Anna Ananieva, Dr. phil., is a Research Fellow (Habilitandin) at the Eberhard Karls University of Tübingen (Germany) with an expertise on cross-cultural European History. Her academic career began at the Kazan State University, Russia and continued at the University of Giessen, Germany, where she received her doctorate. As a postdoctoral researcher she worked at the Universities in Bonn, Mainz, and Tübingen. From 2016 to 2018 she joined the Queen Mary University of London as a Marie Sklodowska-Curie Fellow. She was awarded the Tandem-Fellowship in Global & Transregional History from German Historical Institute Washington, DC and was Visiting Researcher at Georgetown University during the academic year 2019-2020.
My Research
Abstract
Shaping imagined audiences through cultural consumption: On the competition of local models for transregional media praxis developed in Stuttgart, Leipzig, and Weimar
The paper examines how the editors of the Zeitung für die elegante Welt (Leipzig: Voss) asserted the claim of the medium’s leading role over a long period of time, while dynamically shaping the targeted audience with regard to cultural consumption. The study takes the editorial settings of two different periods into consideration.

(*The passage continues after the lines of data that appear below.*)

(** * Fast-BVH, examples/CubeOfSpheres.cpp: the sphere capabilities

    A shallow embedding of the sphere primitive of the demo program, of its
    two capabilities ([SphereBoxConverter], [SphereIntersector]) and of the
    parts of [main] that build the scene and the camera rays.

    The C++ code is generic in its scalar type ([template <typename Float>]).
    The code is embedded twice.  The first embedding reads [Float] as the
    real numbers of the Standard Library: arithmetic is exact, [std::sqrt]
    is [sqrt], and a comparison [a < b] is decided by [Rlt_dec]; it says
    what the formulas compute without rounding.  The module [Binary32]
    evaluates the same code at [float], as [main] runs it, with every
    operation rounded. *)

From Stdlib Require Import Reals Lra Lia ZArith NArith List.
From Stdlib Require SpecFloat.
Import ListNotations.

Open Scope R_scope.

(** ** Vectors *)

(** Modelled from the spec: [Vector3] lives in FastBVH/Vector3.h, which is
    not part of the example file.  The spec describes it as a 3-component
    real-valued vector with arithmetic, dot, cross and normalize. *)
Record Vector3 : Type := mkVector3 { x : R; y : R; z : R }.

Declare Scope vec_scope.
Delimit Scope vec_scope with vec.
Bind Scope vec_scope with Vector3.

Definition vadd (a b : Vector3) : Vector3 :=
  mkVector3 (x a + x b) (y a + y b) (z a + z b).

Definition vsub (a b : Vector3) : Vector3 :=
  mkVector3 (x a - x b) (y a - y b) (z a - z b).

Definition vscale (a : Vector3) (k : R) : Vector3 :=
  mkVector3 (x a * k) (y a * k) (z a * k).
(** * oatdump: boundary inference, table decoders, size ledger, outliers

    A shallow embedding of the core of [src/oatdump.cc] (classes
    [OatDumper] and [ImageDumper]) together with the properties that the
    design document states about it.

    Conventions.
    - The program is a 32-bit one: it casts pointers to [uint32_t] with
      [reinterpret_cast], which the language only allows when a pointer
      has 32 bits.  [size_t], [uint32_t] and addresses are therefore
      integers in [[0, 2^32)], modelled in [Z] with the wrap-around
      written out ([wrap32]).
    - [CHECK(c)] aborts the process when [c] is false ([CheckFailure]).
      Integer division by zero and reads outside a table are undefined
      behaviour ([UndefinedBehaviour]).
    - [std::ostream] is the list of the items inserted into it, in
      order.
    - [double] is IEEE 754 binary64, the primitive [float]. *)

From Stdlib Require Import ZArith Lia Bool.
From Corelib Require Import PrimFloat.
From Stdlib Require Import FloatOps SpecFloat Uint63.
From stdpp Require Import base tactics option list sorting gmap strings.

Local Open Scope Z_scope.

#[local] Set Warnings "-clear-no-such-hyp".

(** ** Machine integers *)

Definition wrap32 (z : Z) : Z := z mod 2 ^ 32.
Definition is_uint32 (z : Z) : Prop := 0 <= z < 2 ^ 32.

(** ** Outcomes of a call *)

Inductive Outcome (A : Type) : Type :=
| Returns (a : A)
| CheckFailure (what : string)
| UndefinedBehaviour (what : string)
| OutOfFuel.
Arguments Returns {A} a.
Arguments CheckFailure {A} what.
Arguments UndefinedBehaviour {A} what.
Arguments OutOfFuel {A}.

Definition returns {A} (o : Outcome A) : Prop := exists a, o = Returns a.

(** ** [std::set<uint32_t>]

    The set is kept as its in-order traversal: a strictly increasing
    list.  [insert] is idempotent, [upper_bound x] is the first element
    that is greater than [x]. *)

Module StdSet.
(** [RepoDownloadError] is thrown by the speed check and nowhere else,
    with the user-agent option as the only one set by then. *)
Lemma init_remote_RepoDownloadError config h h' msg :
  init_remote engine config h = (h', Threw (RepoDownloadError msg)) ->
  maxspeed_below_minrate config = true
  /\ h' = h ++ [(LRO_USERAGENT, LrString (user_agent config))].
Proof.
  unfold init_remote. cbv zeta.
  unfold bind at 1, set_opt at 1.
  destruct (engine h LRO_USERAGENT _); [|discriminate].
  destruct (maxspeed_below_minrate config).
  - cbn. intros H. inversion H. auto.
  - cbn [when]. rewrite bind_ret. intros H. exfalso.
    apply (f_equal snd) in H. cbn [snd] in H. revert H.
    match goal with
    | |- snd (?c ?h1) = _ -> False => assert (Q : quiet c)
    end.
    { walk_quiet. }
    apply Q.
Qed.

(** The speed check, run: with the user-agent option taken, the engine's
    verdicts beyond it do not matter. *)
Lemma init_remote_rejected config h :
  maxspeed_below_minrate config = true ->
  init_remote engine config h
  = if engine h LRO_USERAGENT (LrString (user_agent config))
    then (h ++ [(LRO_USERAGENT, LrString (user_agent config))],
          Threw (RepoDownloadError speed_message))
    else (h, Threw LibrepoError).
Proof.
  intros E. unfold init_remote. cbv zeta.
  unfold bind at 1, set_opt at 1.
  destruct (engine h LRO_USERAGENT _); [|reflexivity].
  rewrite E. reflexivity.
Qed.

End Quiet.

(** *** Runs against an engine that accepts everything *)

Section Accepting.

Lemma bind_set_opt_accepting {B} opt v (k : unit -> run B) h :
  bind (set_opt accepting opt v) k h = k tt (h ++ [(opt, v)]).
Proof. reflexivity. Qed.

Lemma bind_when_set_opt_accepting {B} c opt v (k : unit -> run B) h :
  bind (when c (set_opt accepting opt v)) k h
  = k tt (h ++ opt_if c [(opt, v)]).
Proof. destruct c; cbn; [reflexivity | now rewrite app_nil_r]. Qed.

Lemma bind_when_set_opt2_accepting {B} c o1 v1 o2 v2 (k : unit -> run B) h :
  bind (when c (bind (set_opt accepting o1 v1)
                     (fun _ => set_opt accepting o2 v2))) k h
  = k tt (h ++ opt_if c [(o1, v1); (o2, v2)]).
Proof.
  destruct c; cbn; [now rewrite <- app_assoc | now rewrite app_nil_r].
Qed.

Lemma bind_choice_accepting {B} (c1 c2 : bool) opt v1 v2
      (k : unit -> run B) h :
  bind (if c1 then set_opt accepting opt v1
        else if c2 then set_opt accepting opt v2 else ret tt) k h
  = k tt (h ++ (if c1 then [(opt, v1)]
                else if c2 then [(opt, v2)] else nil)).
Proof. destruct c1, c2; cbn; now rewrite ?app_nil_r. Qed.

Lemma bind_optional_accepting {B} (field : option string) opt
      (value : string -> LrValue) (k : unit -> run B) h :
  bind match field with
       | Some s => when (negb (empty s)) (set_opt accepting opt (value s))
       | None => ret tt
       end k h
  = k tt (h ++ match field with
               | Some s => opt_if (negb (empty s)) [(opt, value s)]
               | None => nil
               end).
Proof.
  destruct field as [s|]; [apply bind_when_set_opt_accepting|].
  cbn. now rewrite app_nil_r.
Qed.
(** X15. Setting an expectation for types not expected so far (and with no
    timer under its two keys) and then confirming any one of its types
    brings the channel back to exactly the state it had before; the timeout
    callback is invoked if and only if the confirmation reports failure. *)
Theorem expect_then_confirm (tys : list Z) (cb : nat) (msgT chunkT : option Z)
    (ty : Z) (success : bool) (c : DataChannel.t) :
  ty ∈ tys ->
  (forall t, t ∈ tys -> _expectedMessagesByType c !! t = None) ->
  _timers c !! ("chunk-" +:+ join tys)%string = None ->
  _timers c !! ("msg-" +:+ join tys)%string = None ->
  confirmExpectedMessage (Some ty) success
    (expectMessage (TypeArray tys) cb msgT chunkT c)
  = (c, if success then [] else [TimeoutCallback cb]).
Proof.
  intros Hin Hfree Hc Hm.
  set (e := newExpectedMessage tys cb (default MESSAGE_TIMEOUT msgT)
              (default CHUNK_TIMEOUT chunkT)).
  assert (Hexp : expectMessage (TypeArray tys) cb msgT chunkT c =
            set_timers
              (resetTimeout (msgKey e) e (default MESSAGE_TIMEOUT msgT)
                 (resetTimeout (chunkKey e) e (default CHUNK_TIMEOUT chunkT)
                    (_timers c)))
              (set_expected (setAll tys e (_expectedMessagesByType c)) c)).
  { unfold expectMessage. destruct tys; [| reflexivity].
    exfalso. exact (not_elem_of_nil _ Hin). }
  rewrite Hexp. unfold confirmExpectedMessage. simpl.
  rewrite setAll_lookup, bool_decide_eq_true_2 by exact Hin.
  destruct success; simpl; f_equal;
    destruct c; unfold set_expected, set_timers; simpl in *;
    rewrite clear_after_reset by assumption;
    rewrite deleteAll_setAll by assumption; reflexivity.
Qed.

Lemma expect_then_confirm_witness :
  confirmExpectedMessage (Some 2) false
    (expectMessage (TypeArray [1; 2]) 5%nat None None new)
  = (new, [TimeoutCallback 5%nat]).
Proof.
  apply (expect_then_confirm [1; 2] 5%nat None None 2 false new).
  - apply elem_of_cons. right. apply elem_of_cons. left. reflexivity.
  - intros t _. reflexivity.
  - reflexivity.
  - reflexivity.
Defined.

End ExpectRoundTrip.

(** ** PeerChannel and the expectations of its connection *)

Module PeerExpectFacts.
Import PeerChannel.
Import ExpectFacts.

Section WithFactory.
Context `{MessageFactory}.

Firstly, a close look at the time period when the periodical was founded reveals which strategies developed in Leipzig in 1801 proved especially useful to prevail in the competition with the established press products from Weimar, such as Journal des Luxus und der Moden, and London und Paris. Secondly, by the end of the 1820s the groundbreaking periodical from Leipzig was increasingly exposed to the growing number of society and fashion magazines. It was specially threatened by the market success of the Morgenblatt für gebildete Stände from Stuttgart. As a result, new editors were appointed in Leipzig in order to re-shape the periodical’s profile. The paper illuminates the strategies by H. Laube and A.v.Binzer who were defending the place of the Elegante Zeitung on the press market against the publishing house F. Cotta in the 1830s.